■ How to complete this task ■
Repeat the lines of the data that follow, please, starting at the first and stopping after the one with "assert (Hwf2 : Map_wf".

─── Given entries ───

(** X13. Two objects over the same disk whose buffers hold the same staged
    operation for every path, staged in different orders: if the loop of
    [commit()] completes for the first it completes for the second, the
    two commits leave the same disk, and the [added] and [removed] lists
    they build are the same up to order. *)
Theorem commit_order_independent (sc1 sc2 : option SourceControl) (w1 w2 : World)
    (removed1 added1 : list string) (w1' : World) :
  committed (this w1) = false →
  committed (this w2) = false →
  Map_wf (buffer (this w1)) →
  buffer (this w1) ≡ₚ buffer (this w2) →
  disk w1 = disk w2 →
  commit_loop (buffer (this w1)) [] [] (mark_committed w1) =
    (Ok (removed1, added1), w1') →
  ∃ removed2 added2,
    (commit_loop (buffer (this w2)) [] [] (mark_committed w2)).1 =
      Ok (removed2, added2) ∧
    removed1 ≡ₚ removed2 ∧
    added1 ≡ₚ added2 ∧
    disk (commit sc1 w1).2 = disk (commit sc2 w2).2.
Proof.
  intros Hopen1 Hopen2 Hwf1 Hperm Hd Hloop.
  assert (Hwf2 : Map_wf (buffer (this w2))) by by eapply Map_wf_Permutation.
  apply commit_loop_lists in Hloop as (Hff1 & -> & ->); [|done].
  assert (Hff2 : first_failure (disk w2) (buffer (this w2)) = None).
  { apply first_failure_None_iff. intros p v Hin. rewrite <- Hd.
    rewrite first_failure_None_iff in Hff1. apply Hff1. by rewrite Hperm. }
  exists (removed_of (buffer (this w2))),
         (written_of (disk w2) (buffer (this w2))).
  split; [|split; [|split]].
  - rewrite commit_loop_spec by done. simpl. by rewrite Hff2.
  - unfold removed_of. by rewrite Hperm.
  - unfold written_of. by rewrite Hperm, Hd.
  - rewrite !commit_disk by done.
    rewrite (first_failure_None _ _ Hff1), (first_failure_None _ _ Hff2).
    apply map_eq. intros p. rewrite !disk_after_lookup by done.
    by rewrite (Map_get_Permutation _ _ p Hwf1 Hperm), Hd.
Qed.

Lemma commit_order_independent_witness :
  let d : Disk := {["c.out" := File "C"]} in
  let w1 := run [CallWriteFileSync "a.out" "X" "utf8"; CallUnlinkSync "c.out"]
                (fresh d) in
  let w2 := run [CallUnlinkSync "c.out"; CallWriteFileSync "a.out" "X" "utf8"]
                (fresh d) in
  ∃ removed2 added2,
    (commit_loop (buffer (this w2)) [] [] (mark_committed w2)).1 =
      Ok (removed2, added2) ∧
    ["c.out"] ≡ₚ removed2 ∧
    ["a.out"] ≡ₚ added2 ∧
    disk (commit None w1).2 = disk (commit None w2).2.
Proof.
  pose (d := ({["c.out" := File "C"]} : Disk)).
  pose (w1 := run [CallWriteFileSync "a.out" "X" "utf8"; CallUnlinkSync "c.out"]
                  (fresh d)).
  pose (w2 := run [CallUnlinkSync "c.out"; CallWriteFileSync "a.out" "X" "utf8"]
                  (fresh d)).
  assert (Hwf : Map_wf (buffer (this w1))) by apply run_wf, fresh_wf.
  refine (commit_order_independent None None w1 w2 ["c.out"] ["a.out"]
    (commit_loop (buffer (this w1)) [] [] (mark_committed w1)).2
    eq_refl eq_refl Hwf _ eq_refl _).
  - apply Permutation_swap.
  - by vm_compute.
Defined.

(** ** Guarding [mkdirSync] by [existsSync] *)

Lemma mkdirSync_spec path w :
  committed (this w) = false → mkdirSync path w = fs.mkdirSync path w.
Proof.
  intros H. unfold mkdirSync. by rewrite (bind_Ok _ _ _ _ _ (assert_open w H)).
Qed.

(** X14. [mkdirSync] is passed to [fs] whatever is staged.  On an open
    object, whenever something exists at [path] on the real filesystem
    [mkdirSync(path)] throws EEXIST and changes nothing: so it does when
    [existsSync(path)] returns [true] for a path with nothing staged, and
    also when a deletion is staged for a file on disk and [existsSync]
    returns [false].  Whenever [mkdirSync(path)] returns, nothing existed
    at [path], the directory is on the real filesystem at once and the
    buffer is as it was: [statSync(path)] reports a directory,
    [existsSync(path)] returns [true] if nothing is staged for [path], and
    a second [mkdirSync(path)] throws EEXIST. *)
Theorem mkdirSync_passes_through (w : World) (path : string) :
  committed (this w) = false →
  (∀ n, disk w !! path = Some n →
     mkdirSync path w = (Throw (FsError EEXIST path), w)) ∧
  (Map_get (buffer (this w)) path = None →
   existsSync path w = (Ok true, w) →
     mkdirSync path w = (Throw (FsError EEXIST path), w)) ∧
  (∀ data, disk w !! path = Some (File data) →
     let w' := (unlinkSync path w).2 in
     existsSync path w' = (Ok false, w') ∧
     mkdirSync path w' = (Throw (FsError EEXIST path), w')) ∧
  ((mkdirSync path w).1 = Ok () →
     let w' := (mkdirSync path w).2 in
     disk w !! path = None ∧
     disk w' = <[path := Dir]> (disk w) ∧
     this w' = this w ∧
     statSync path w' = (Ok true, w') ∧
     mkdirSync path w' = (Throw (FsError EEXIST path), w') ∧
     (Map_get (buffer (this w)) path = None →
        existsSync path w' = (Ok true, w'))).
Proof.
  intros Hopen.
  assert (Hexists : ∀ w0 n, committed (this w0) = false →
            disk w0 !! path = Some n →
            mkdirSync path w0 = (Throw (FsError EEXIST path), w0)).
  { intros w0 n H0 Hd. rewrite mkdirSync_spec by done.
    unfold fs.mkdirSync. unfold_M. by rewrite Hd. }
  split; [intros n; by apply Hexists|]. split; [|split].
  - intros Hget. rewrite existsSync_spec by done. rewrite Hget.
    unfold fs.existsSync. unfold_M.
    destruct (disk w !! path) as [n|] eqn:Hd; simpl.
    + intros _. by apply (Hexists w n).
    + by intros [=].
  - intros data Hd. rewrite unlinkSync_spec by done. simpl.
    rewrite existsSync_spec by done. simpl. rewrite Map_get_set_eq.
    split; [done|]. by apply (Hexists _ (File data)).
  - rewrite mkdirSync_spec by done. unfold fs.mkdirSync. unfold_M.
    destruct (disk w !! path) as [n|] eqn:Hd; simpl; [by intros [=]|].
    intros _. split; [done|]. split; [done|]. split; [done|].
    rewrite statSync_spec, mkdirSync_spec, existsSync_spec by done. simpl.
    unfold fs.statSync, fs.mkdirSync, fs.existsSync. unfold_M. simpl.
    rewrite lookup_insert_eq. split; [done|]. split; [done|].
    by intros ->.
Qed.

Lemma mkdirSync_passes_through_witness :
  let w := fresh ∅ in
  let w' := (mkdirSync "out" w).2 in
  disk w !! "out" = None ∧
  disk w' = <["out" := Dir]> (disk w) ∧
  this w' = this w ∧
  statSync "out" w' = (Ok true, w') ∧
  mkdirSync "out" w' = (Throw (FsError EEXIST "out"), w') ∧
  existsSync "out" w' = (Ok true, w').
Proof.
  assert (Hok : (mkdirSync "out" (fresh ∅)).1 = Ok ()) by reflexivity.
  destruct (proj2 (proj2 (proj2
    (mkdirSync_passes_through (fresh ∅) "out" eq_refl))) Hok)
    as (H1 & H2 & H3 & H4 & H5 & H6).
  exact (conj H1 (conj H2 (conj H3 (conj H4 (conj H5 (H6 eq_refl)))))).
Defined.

───

■ Solution for this problem ■
(** X13. Two objects over the same disk whose buffers hold the same staged
    operation for every path, staged in different orders: if the loop of
    [commit()] completes for the first it completes for the second, the
    two commits leave the same disk, and the [added] and [removed] lists
    they build are the same up to order. *)
Theorem commit_order_independent (sc1 sc2 : option SourceControl) (w1 w2 : World)
    (removed1 added1 : list string) (w1' : World) :
  committed (this w1) = false →
  committed (this w2) = false →
  Map_wf (buffer (this w1)) →
  buffer (this w1) ≡ₚ buffer (this w2) →
  disk w1 = disk w2 →
  commit_loop (buffer (this w1)) [] [] (mark_committed w1) =
    (Ok (removed1, added1), w1') →
  ∃ removed2 added2,
    (commit_loop (buffer (this w2)) [] [] (mark_committed w2)).1 =
      Ok (removed2, added2) ∧
    removed1 ≡ₚ removed2 ∧
    added1 ≡ₚ added2 ∧
    disk (commit sc1 w1).2 = disk (commit sc2 w2).2.
Proof.
  intros Hopen1 Hopen2 Hwf1 Hperm Hd Hloop.
  assert (Hwf2 : Map_wf (buffer (this w2))) by by eapply Map_wf_Permutation.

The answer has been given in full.